The easiest way to see all this is to look at the embeddings themselves in the TZE explorer. In this video I flip between the v1.0 and v1.1 embeddings over the same regions, visualised in false colour:
What you're looking at in the v1.0 layer are the grid-like seams running through an otherwise homogeneous landscape (Ireland doesn't really have those jagged lines, you can confirm by visiting my lovely home).
What's happening is that the number of valid observations jumps across the line, and the old v1.0 model showed that difference up into the embeddings. The speckly patches are areas where persistent cloud left the model with too few clean observations to produce a stable representation.
We then switch to the v1.1 layer, and the seams are gone and the noisy patches resolve into a smooth structure that follows the actual land cover. It's very satisfying to click around the 10m² pixels and watch embeddings that used to flicker between years settle down into stable trajectories in the explorer!
2 Temporal stability
If you're doing analysis over a long period of time, then the 128-dimensional embeddings are now much more consistent year-on-year for the same location. This is a big deal for tasks like change detection, trend analysis, and even just convenience since training a classifier on one year and applying it to another is now much more accurate.

This feature won't affect most users, but we're pretty pleased with how well change detection now works.
3 Expanded coastal coverage worldwide
The v1.0 land mask we used to mask out ocean areas was too aggressive, and dropped legitimate land pixels along coastlines or on small islands. We've listened to our mangrove-loving friends and extended the inference buffer to 20km, which brings coastlines and remote islands properly into coverage.

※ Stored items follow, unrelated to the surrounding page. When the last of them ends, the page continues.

(* ===== verification/HttpParser.v ===== *)
(** The HTTP parser object of the coroutine library, [http_parser] of
    [src/cotamer/http.hh] and [src/cotamer/http.cc]: the callbacks the lexer
    runs, the receive loop, and the bytes of requests, responses and chunks.

    The lexer [llhttp] is third-party code: [llhttp_execute] and the naming
    functions are variables.  An execution yields the callbacks it ran, each
    with the lexer object at that moment, the lexer object after it, the error
    code and the position of the error.  [receive]'s local [message_data] has
    three offsets that are not initialized; the model starts them at 0, and no
    callback reads one before it is set. *)

From S2P Require Import Prelude Text HttpText HttpMessage.

(** The fields of [llhttp_t] the code reads and writes; [lx] stands for the
    rest of the object. *)
Record llhttp (L : Type) := Llhttp {
  http_major : Z;
  http_minor : Z;
  hp_status_code : Z;
  hp_method : Z;
  hp_error : Z;
  hp_upgrade : Z;
  connection_close : bool;       (* flags & F_CONNECTION_CLOSE *)
  connection_keep_alive : bool;  (* flags & F_CONNECTION_KEEP_ALIVE *)
  hp_response : bool;            (* type == HTTP_RESPONSE *)
  lx : L
}.
Arguments Llhttp {L}.
Arguments http_major {L}.
Arguments http_minor {L}.
Arguments hp_status_code {L}.
Arguments hp_method {L}.
Arguments hp_error {L}.
Arguments hp_upgrade {L}.
Arguments connection_close {L}.
Arguments connection_keep_alive {L}.
Arguments hp_response {L}.
Arguments lx {L}.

4 Our coverage maps now include v1.0 and v1.1
I updated the live coverage map to now track both generations side-by-side, so you can see exactly which tiles exist for v1.0 and v1.1 in any given year:
This is all updated via a GitHub Action on ucam-eo/tessera-coverage-map that also updates an index Parquet file of all available manifests.
4.1 Getting the v1.1 embeddings
To get the new embeddings, grab the geotessera 0.9.0+ release of the
Python library which went out alongside v1.1. It has a new
--dataset-version flag to pick v1.0 or v1.1, and a --dataset-variant flag
now that multiple parties are generating embeddings for the community:
vultris the original v1.0 global runcambridgeis our OxCaml-generated v1.1 run for early adopters- We're working on a Zarr-native full global v1.1 with Cyclops.ai, covering 2017-2025 that will become the default once it lands.
Use uvx to try this without any installation:
uvx geotessera download \
--country "United Kingdom" \
--year 2024 \
--dataset-version v1.1 \
--dataset-variant cambridge \
--format npy \
--output ./uk-v1.1
All the embeddings (both versions) are also now in the s3://tessera-embeddings
public bucket on AWS Open Data, which geotessera 0.9 switches to by default.
Spare a kind thought for "okavango", our single overworked Cambridge server that served every
TESSERA embedding for the first six months without falling over (much)!
But seriously, at some point, we're going to have to turn off `okavanago' as it's
taking up a significant amount of the egress bandwidth for Cambridge, so I encourage
users to upgrade to geotessera 0.9 as soon as possible just to change the source
of your embeddings download. Let me know if you have any problems!
4.2 Also on Hugging Face now
We're also now on Hugging Face with the full v1.1 (and v1.0) model weights, with checkpoints for both the Microsoft Planetary Computer and AWS Open Data preprocessing backends. If you'd rather run inference yourself or fine-tune on your own data, everything you need is there, all under CC0 as usual. Do let us know if you fine-tune a model as we'd love to see how it goes.
If there's a region of the world you need for your own research urgently, please do request an ROI on the geotessera issue tracker and we'll prioritise it in the generation queue. Otherwise, sit tight as we'll have full global 2017-2025 coverage within a few months!